Résumé Migge :
Much of the work in language documentation has focused on describing language as a closed system and on documenting structural linguistic phenomena that are of interest from a typological and theoretical interest. In fact, a leading figure in the area of language documentation has argued that the main goals of language documentation are the discovery of new facts about human language and the testing of theoretical claims (Everett 2001). The expected outcomes of such an endeavour are a comprehensive reference grammar, a corpus of texts with interlinear glosses and annotated for grammatical and social interest and a “reasonably full vocabulary” (Dixon 2007: 19). Most of the data for this type of research come from formal elicitation sessions and the recording of cultural narratives with a selected few, relatively conservative, members of the community. This research tradition has indeed produced valuable insights into linguistic phenomena, but it has also led to a shewed perspective of the linguistic landscape of many regions in the world. Essentially, it is widely assumed that in most regions of the world languages are like self-contained islands that co-exist in the same location but do not interact with each other. However, even cursory contact with any of these regions will make it very clear that this is a myth that cannot be upheld because most languages exist in multilingual contexts and their speakers have multilingual rather than monolingual linguistic repertoires.

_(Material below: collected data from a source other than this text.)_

Lemma process_sound fuel : sound (process_instruction fuel).
Proof using TP.
  induction fuel as [|fuel IH]; intros s r n s' Hs; simpl.
  { intros [= <- <- <-]. split; [done|lia]. }
  destruct (invoke_push_cases s) as [[e ->]|[[e ->]|(Hok & ->)]].
  - intros [= <- <- <-]. split; [done|lia].
  - intros [= <- <- <-]. destruct (refused_frame s). split; [done|lia].
  - destruct (process_executable_chain _ (entered_frame s)) as [[r1 n1] s1] eqn:Ec.
    destruct (leave_frame s (entered_frame s) Hok) as (_ & _ & M1); [done|].
    apply chain_framed in Ec as [F ->]; [|done|lia].
    destruct (leave_frame s s1 Hok F) as (R & M & _).
    destruct (invoke_pop s1) as [r2 s2]. intros [= <- <- <-]. simpl in M, M1 |- *. split; [done|lia].
Qed.

(** ** Fuel *)

(** Above the frames of [s0], two ways to process callees agree. *)
Definition agree (s0 : IC) (p q : Metered) : Prop := ∀ s,
  0 ≤ compute_meter s → stack_of s0 `prefix_of` stack_of s → capacity_of s = capacity_of s0 → p s = q s.

Section agree.
Context (s0 : IC) (p q : Metered) (Hp : sound p) (Ha : agree s0 p q).

Definition above (s : IC) : Prop :=
  0 ≤ compute_meter s ∧ stack_of s0 `prefix_of` stack_of s ∧ capacity_of s = capacity_of s0.

Lemma above_framed s s' : framed s s' → above s → above s'.
Proof using Type.
  intros [F1 F2 _ _ _ F6] (H1 & H2 & H3). split_and!; [by apply F6|by etrans|congruence].
Qed.

Lemma callee_agree s : above s → process_callee p s = process_callee q s.
Proof using Ha. intros (H1 & H2 & H3). unfold process_callee. by rewrite Ha. Qed.

Lemma step_agree x s : above s → program_step p x s = program_step q x s.
Proof using Ha.
  intros Hs. destruct x as [x|n|n|key e|op|[seeds| |source signers] ix]; try done; simpl.
  - unfold native_invoke_signed, mbind, op_bind, lift. case_match; [|done]. case_match; [|done].
    match goal with |- context [prepare_next_cpi_instruction ix ?l s] =>
      pose proof (above_framed _ _ (prepare_framed ix l s) Hs) as H2;
      destruct (prepare_next_cpi_instruction ix l s) as [[] s1]; [|done] end.
    by apply callee_agree.
  - unfold native_invoke_magic_root, mbind, op_bind.
    pose proof (above_framed _ _ (prepare_framed ix [] s) Hs) as H2.
    destruct (prepare_next_cpi_instruction ix [] s) as [[] s1]; [|done].
    unfold process_as_magic_root. by rewrite callee_agree.
  - unfold native_invoke_as, mbind, op_bind, lift. case_match; [|done].
    pose proof (above_framed _ _ (prepare_framed ix signers s) Hs) as H2.
    destruct (prepare_next_cpi_instruction ix signers s) as [[] s1]; [|done].
    unfold process_on_behalf. by rewrite callee_agree.
Qed.

Lemma run_program_agree g s : typed direct g → above s → run_program p g s = run_program q g s.
Proof using Ha Hp.
  intros Hg. revert s. induction Hg as [|x k Hx _ IH]; intros s Hs; [done|]. simpl.
  rewrite <- step_agree by done.
  pose proof (program_step_framed p Hp x s Hx (proj1 Hs)) as H1.
  destruct (program_step p x s) as [r s1]. apply IH. by eapply above_framed.
Qed.

Lemma chain_agree s : above s → process_executable_chain p s = process_executable_chain q s.
Proof using Ha Hp TP.
  intros Hs. unfold process_executable_chain.
  destruct (find_entry_framed s) as [F1 _]. destruct (find_entry s) as [[[id e]|] s1]; [|done].
  apply above_framed in F1; [|done]. destruct (enter_framed id e s1) as [F2 _].
  destruct (enter id e s1) as [[g|] s2] eqn:E2; [|done]. apply above_framed in F2; [|done].
  by rewrite run_program_agree by (done || by eapply enter_typed).
Qed.

End agree.

Lemma process_fuel fuel fuel' s :
  0 ≤ compute_meter s → (0 < fuel ≤ fuel')%nat →
  capacity_of s < zlen (stack_of s) + Z.of_nat fuel →
  process_instruction fuel' s = process_instruction fuel s.
Proof using TP.
  revert fuel' s. induction fuel as [|fuel IH]; intros fuel' s Hs Hf Hc; [lia|].
  destruct fuel' as [|fuel']; [lia|]. simpl.
  destruct (invoke_push_cases s) as [[e ->]|[[e ->]|(Hok & ->)]]; [done|done|].
  destruct (entered_frame_stack s Hok) as (E1 & E2 & Hlt).
  assert (Hz : zlen (stack_of (entered_frame s)) = zlen (stack_of s) + 1).
  { rewrite E1, zlen_app. done. }
  rewrite (chain_agree (entered_frame s) _ (process_instruction fuel)); [done|apply process_sound| |].
  - intros t Ht Hpre Hcap. apply IH; [done|lia|].
    destruct Hpre as [k Hk]. rewrite Hk, Hcap, zlen_app, Hz, E2. pose proof (zlen_nonneg k). lia.
  - split_and!; [|done|done]. unfold entered_frame. simpl.
    destruct (on_ctx_rest push s) as [-> _]. done.
Qed.

(** [depth] is enough, from any state. *)
Lemma depth_suffices fuel s :
  0 ≤ compute_meter s → 0 ≤ capacity_of s → (depth s ≤ fuel)%nat →
  process_instruction fuel s = process_instruction (depth s) s.
Proof using TP.
  intros Hs Hc Hf. pose proof (zlen_nonneg (stack_of s)).
  apply process_fuel; [done|unfold depth in *; lia|]. unfold depth. fold (capacity_of s). lia.
Qed.

(** ** Messages *)

Lemma precompile_restored id data datas (s : IC) :
  restored s (process_precompile id data datas s).2 ∧
  compute_meter (process_precompile id data datas s).2 = compute_meter s.
Proof using Type.
  unfold process_precompile.
  destruct (invoke_push_cases s) as [[e ->]|[[e ->]|(Hok & ->)]]; [done|apply refused_frame|].
  destruct (leave_frame s (entered_frame s) Hok) as (R & M & M1); [done|].
  destruct (invoke_pop (entered_frame s)). simpl in *. split; [done|congruence].
Qed.

Lemma prepare_top_restored m ix i (s : IC) :
  restored s (prepare_next_top_level_instruction m ix i s).2 ∧
  compute_meter (prepare_next_top_level_instruction m ix i s).2 = compute_meter s.
Proof using Type.
  pose proof (prepare_top_framed m ix i s). unfold prepare_next_top_level_instruction in *. cbv zeta in *.
  match goal with |- context [on_ctx ?p s] => pose proof (on_ctx_rest p s) as (G1 & G2 & G3 & _) end.
  done.
Qed.

Lemma top_level_restored m index id ix i units s r n s' :
  0 ≤ units → 0 ≤ compute_meter s → fits 64 (units + compute_meter s) →
  process_top_level m index id ix i units s = (r, n, s') →
  restored s s' ∧ n = units + (compute_meter s - compute_meter s').
Proof using TP.
  intros Hu Hs Hfit. unfold process_top_level. destruct (prepare_top_restored m ix i s) as [R1 M1].
  destruct (prepare_next_top_level_instruction m ix i s) as [[] s1]; simpl in R1, M1.
  2: { intros [= <- <- <-]. split; [done|lia]. }
  destruct (if is_precompile id then _ else _) as [[q k] s2] eqn:Ex.
  assert (restored s1 s2 ∧ k = compute_meter s1 - compute_meter s2) as [R2 ->].
  { revert Ex. destruct (is_precompile id); [|apply process_sound; lia].
    destruct (precompile_restored id (ix_data ix) (ix_data <$> msg_instructions m) s1) as [R2 M2].
    destruct (process_precompile _ _ _ s1). simpl in R2, M2. intros [= <- <- <-]. split; [done|lia]. }
  pose proof (fr_meter _ _ (proj1 R2)) as Hm2. intros [= <- <- <-].
  split; [destruct R1 as (F1 & ? & ?), R2 as (F2 & ? & ?); split_and!; [by etrans|congruence..]|].
  unfold saturating_add, umax, fits in *. lia.
Qed.
Lemma act_intact t x :
  action_ok x → region_declared t x → obeys t → intact (act t x).
Proof using Hsmall.
  intros Hx Hr Ht i o Hu Ho. pose proof Ht as [[Ha _] Hlaw Hi]. specialize (Hi i o Hu Ho).
  assert (Hk : kept i o (state_of t)) by done.
  assert (Hc : ∀ c, states (with_counters (state_of t) c) !! i = Some o) by (intros; by rewrite states_with_counters).
  destruct x as [| | | |k|h c|h|k|h|region reserved ty vm_addr len]; simpl in Hx, Hr |- *.
  - unfold on_context, state_of, configure_instruction_at_index. by case_match.
  - by apply (push_intact i o (ctx t)).
  - apply (pop_keeps (kept i o) (kept_counters i o) (ctx t) Hk).
  - done.
  - unfold borrow_account. destruct (get_current_instruction_context (ctx t)) as [ic|]; [|done].
    unfold try_borrow_instruction_account, mbind, op_bind, lift.
    destruct (ok_or _ _) as [ia|]; [|done]. unfold try_borrow_mut, borrow_with.
    destruct (borrow_counters (state_of t) !! _); [|done]. destruct (counter_try_borrow_mut _); [|done]. apply Hc.
  - destruct (held t !! h) as [b|] eqn:Eb; [|done]. destruct (obeys_held t h b Ht Eb) as [Hd Hw].
    by apply (call_intact i o b c (state_of t)).
  - destruct (held t !! h) as [b|]; [|done]. apply Hc.
  - unfold share_account, try_borrow, borrow_with.
    destruct (borrow_counters (state_of t) !! _); [|done]. destruct (counter_try_borrow _); [|done]. apply Hc.
  - destruct (shared t !! h); [|done]. apply Hc.
  - apply (fault_intact i o); [|done]. intros index Hp He. destruct (Hr index Hp) as (H0 & H1 & H2).
    destruct Hu as [[Hu|Hu] _].
    + rewrite <- He, Z2Nat.id in Hu by done. congruence.
    + rewrite He in H2. specialize (H2 o Hi). congruence.
Qed.
(* ===== verification/Calculator.v ===== *)
(** * The calculator program ([programs/v42-calculator-program],
    [programs/v42-calculator-interface])

    A program that evaluates a postfix byte code, calling itself for marked subexpressions, and
    the builder that lowers expressions to that byte code. The builder is correct: what the
    program leaves in its output account is the value of the expression. *)

From stdpp Require Import base list numbers option.
From S2P Require Import Prelude Effects Account Invoke.

Local Open Scope Z_scope.

(** ** Opcodes ([opcodes.rs]) *)

Definition PUSH_LIT : Z := 0x00.
Definition PUSH_ACC : Z := 0x01.
Definition PUSH_CLOCK : Z := 0x03.
Definition ADD : Z := 0x10.
Definition SUB : Z := 0x11.
Definition MUL : Z := 0x12.
Definition DIV : Z := 0x13.
Definition CALL : Z := 0x20.
Definition TRANSFER : Z := 0x30.

(** ** Errors ([error.rs]) *)

Inductive CalcError :=
| Truncated | BadOpcode | StackOverflow | StackUnderflow | UnbalancedProgram | Arithmetic | DivByZero
| BadAccountIndex | ShortAccount | MissingOutput | MissingReturnData | ShortReturnData.

Definition calc_code (e : CalcError) : Z :=
  match e with
  | Truncated => 1 | BadOpcode => 2 | StackOverflow => 3 | StackUnderflow => 4 | UnbalancedProgram => 5
  | Arithmetic => 6 | DivByZero => 7 | BadAccountIndex => 8 | ShortAccount => 9 | MissingOutput => 10
  | MissingReturnData => 12 | ShortReturnData => 13
  end.

(** [Refused] is a call that the runtime does not make. *)
Inductive ProgramError :=
| Custom (code : Z) | NotEnoughAccountKeys | InvalidArgument | InvalidInstructionData | Refused.

(** [From<CalcError> for ProgramError]. *)
Definition calc {A} (r : result CalcError A) : result ProgramError A :=
  map_err (λ e, Custom (calc_code e)) r.

(** ** Accounts

    The infos of one account of the transaction share its cells: lamports and data. *)

Record AccountInfo := { ai_key : Pubkey; ai_is_signer : bool; ai_is_writable : bool; ai_cell : nat }.
Record CalcCell := { cell_lamports : Z; cell_data : list Z }.

(** What a run of the program sees and changes: the cells of the accounts and the return data
    register of the transaction. *)
Record CalcState := { calc_cells : list CalcCell; calc_return_data : list Z }.

Definition with_cells (s : CalcState) (l : list CalcCell) : CalcState :=
  {| calc_cells := l; calc_return_data := calc_return_data s |}.
Definition with_return_data (s : CalcState) (d : list Z) : CalcState :=
  {| calc_cells := calc_cells s; calc_return_data := d |}.

(** ** Signed words *)

Definition i64_to_le_bytes (v : Z) : list Z := le_bytes 8 v.
Definition i64_from_le_bytes (bs : list Z) : Z := swrap 64 (le_num bs).
Definition i64_checked (v : Z) : option Z := if bool_decide (sfits 64 v) then Some v else None.

Arguments i64_to_le_bytes : simpl never.
Arguments i64_from_le_bytes : simpl never.

(** ** The cursor ([Cursor]) *)

Definition cursor_take (len : nat) (c : list Z) : result CalcError (list Z * list Z) :=
  if bool_decide (length c < len)%nat then Err Truncated else Ok (take len c, drop len c).
Definition cursor_u8 (c : list Z) : result CalcError (Z * list Z) :=
  match c with [] => Err Truncated | b :: rest => Ok (b, rest) end.
Definition cursor_u16 (c : list Z) : result CalcError (Z * list Z) :=
  p ← cursor_take 2 c; Ok (le_num p.1, p.2).
Definition cursor_i64 (c : list Z) : result CalcError (Z * list Z) :=
  p ← cursor_take 8 c; Ok (i64_from_le_bytes p.1, p.2).

(** ** The operand stack ([Stack]) *)

Record Stack := { slots : list Z; stack_len : nat }.
Definition STACK_SLOTS : nat := 64.

Definition stack_new : Stack := {| slots := replicate STACK_SLOTS 0; stack_len := 0 |}.
Definition stack_push (st : Stack) (v : Z) : result CalcError Stack :=
  match slots st !! stack_len st with
  | Some _ => Ok {| slots := <[stack_len st := v]> (slots st); stack_len := S (stack_len st) |}
  | None => Err StackOverflow
  end.
Definition stack_pop (st : Stack) : result CalcError (Z * Stack) :=
  match stack_len st with
  | O => Err StackUnderflow
  | S n => Ok (default 0 (slots st !! n), {| slots := slots st; stack_len := n |})
  end.
Definition into_result (st : Stack) : result CalcError Z :=
  match stack_len st with
  | 1%nat => Ok (default 0 (slots st !! 0%nat))
  | _ => Err UnbalancedProgram
  end.
Lemma reserve_step a id key hash slot c :
  admission_ok a → calls a !! id = Some (Sampled key hash slot) → append_reserve (caches a) key slot = (c, true) →
  admission_ok
    {| caches := c; calls := <[id := Reserved (length (claims a))]> (calls a);
       claims := claims a ++ [{| claim_key := key; claim_hash := hash; claim_slot := slot |}];
       admitted := admitted a; seen := seen a |}.
Proof using.
  intros [A1 [A2 A2'] A3 A4 A5 A6 A7 A8 A9 A10 A11] Hid Hr. unfold append_reserve in Hr.
  destruct (cache_push _ _ _ _) as [s f] eqn:Ep. injection Hr as <- ->.
  destruct (reserve_push _ _ _ _ _ _ A2 Ep) as (P1 & P2 & P3 & P4). destruct (P4 eq_refl) as [P5 P6].
  pose proof (A5 _ _ _ _ Hid) as Hle. unfold append_slot in Hle. rewrite A2' in *.
  set (L := latest_slot (caches a)) in *.
  assert (Hnew : ∀ i x, (claims a ++ [{| claim_key := key; claim_hash := hash; claim_slot := slot |}]) !! i = Some x →
    claims a !! i = Some x ∨ i = length (claims a) ∧ x = {| claim_key := key; claim_hash := hash; claim_slot := slot |}).
  { intros i x Hx. apply lookup_app_Some in Hx as [Hx|[Hge Hx]]; [by left|right].
    apply list_lookup_singleton_Some in Hx as [Hi <-]. split; [lia|done]. }
  assert (Hold : ∀ i x, claims a !! i = Some x → claim_key x = key → dead L x).
  { intros i x Hx Hk. destruct (A3 i x Hx) as [|Hin]; [done|].
    pose proof (P6 _ Hin Hk) as He. simpl in He. unfold dead. lia. }
  constructor; simpl; try done.
  - intros i x [Hx|[-> ->]]%Hnew; [|by right].
    destruct (A3 i x Hx) as [|Hin]; [by left|]. destruct (P3 _ Hin) as [|He]; [by right|left].
    simpl in He. unfold dead. change (latest_slot _) with L. lia.
  - intros i j x y [Hx|[-> ->]]%Hnew [Hy|[-> ->]]%Hnew Hne Hk; simpl in Hk.
    + by eapply A4.
    + left. by eapply Hold.
    + right. by eapply Hold.
    + done.
  - intros id' k h sl Hl. destruct (decide (id' = id)) as [->|Hne']; [by rewrite lookup_insert_eq in Hl|].
    rewrite lookup_insert_ne in Hl by done. by eapply A5.
  - intros id' i Hl. destruct (decide (id' = id)) as [->|Hne'].
    + rewrite lookup_insert_eq in Hl. injection Hl as <-. split; [rewrite lookup_app_r, Nat.sub_diag by lia; by eexists|].
      intros Hin. destruct (A9 _ Hin) as (x & Hx & _). apply lookup_lt_Some in Hx. lia.
    + rewrite lookup_insert_ne in Hl by done. destruct (A6 _ _ Hl) as [[x Hx] Hin]. split; [|done].
      exists x. by apply lookup_app_l_Some.
  - intros id1 id2 i H1 H2.
    assert (Hlt : ∀ id', calls a !! id' = Some (Reserved (length (claims a))) → False).
    { intros id' Hl. destruct (A6 _ _ Hl) as [[x Hx] _]. apply lookup_lt_Some in Hx. lia. }
    destruct (decide (id1 = id)) as [->|Hn1], (decide (id2 = id)) as [->|Hn2]; [done|..].
    + rewrite lookup_insert_eq in H1. rewrite lookup_insert_ne in H2 by done. injection H1 as <-. by destruct (Hlt id2).
    + rewrite lookup_insert_eq in H2. rewrite lookup_insert_ne in H1 by done. injection H2 as <-. by destruct (Hlt id1).
    + rewrite lookup_insert_ne in H1, H2 by done. by eapply A7.
  - intros i Hi. destruct (A9 i Hi) as (x & Hx & H1 & H2). exists x. split; [by apply lookup_app_l_Some|done].
  - intros i j x y Hi Hj Hne Hx Hy.
    destruct (A9 i Hi) as (x' & Hx' & _). destruct (A9 j Hj) as (y' & Hy' & _).
    rewrite (lookup_app_l_Some _ _ _ _ Hx') in Hx. rewrite (lookup_app_l_Some _ _ _ _ Hy') in Hy.
    injection Hx as <-. injection Hy as <-. exact (A11 i j x' y' Hi Hj Hne Hx' Hy').
Qed.

(** A valid hash has a record that has not expired. *)
Lemma valid_record (c : Caches Status) hash :
  cache_ok (blocks_history (blocks c)) → is_valid c hash = true →
  ∃ r, r ∈ cache_queue (blocks_history (blocks c)) ∧ record_key r = hash.
Proof using.
  intros [_ Hk] Hv. unfold is_valid, cache_contains in Hv. apply bool_decide_eq_true in Hv.
  apply Hk, list_elem_of_fmap in Hv as (r & -> & Hr). by exists r.
Qed.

In this presentation I argue that research on any language should take a more holistic approach from the get go in order to both gain more comprehensive insights into a language and in order to also make the products of this research more applicable to the speaker communities themselves. Starting from Dell Hymes’ assumption that language competence does not simply entail grammatical but also communicative competence(s), I argue that research on any language should embrace variation and that it should focus on the linguistic practices and repertoires of the entire community rather than that of a select subset thereof. Such research will not only provide us with deeper insights into the structural makeup of a language, but it will also tell us what people do with language and why, thus helping us gain insights about issues around language maintenance and shift and the culture of a people, a third pillar of documentation research (Everett).
However, a holistic approach to language documentation will crucially require a change in research methods, both in terms of data collection and data analysis approaches. In this presentation I will mostly focus on the former. Based on my own and collaborative research (e.g. Migge & Léglise 2013) on the Maroon languages in Suriname and French Guiana, I show that a combination of traditional ethnographic or linguistic anthropological, urban dialectology (Labov), sociolinguistic survey, participatory and linguistic descriptive data collection methods provides overlapping and mutually enriching insights into the ordered heterogeneity of language practices that characterize most if not all communities.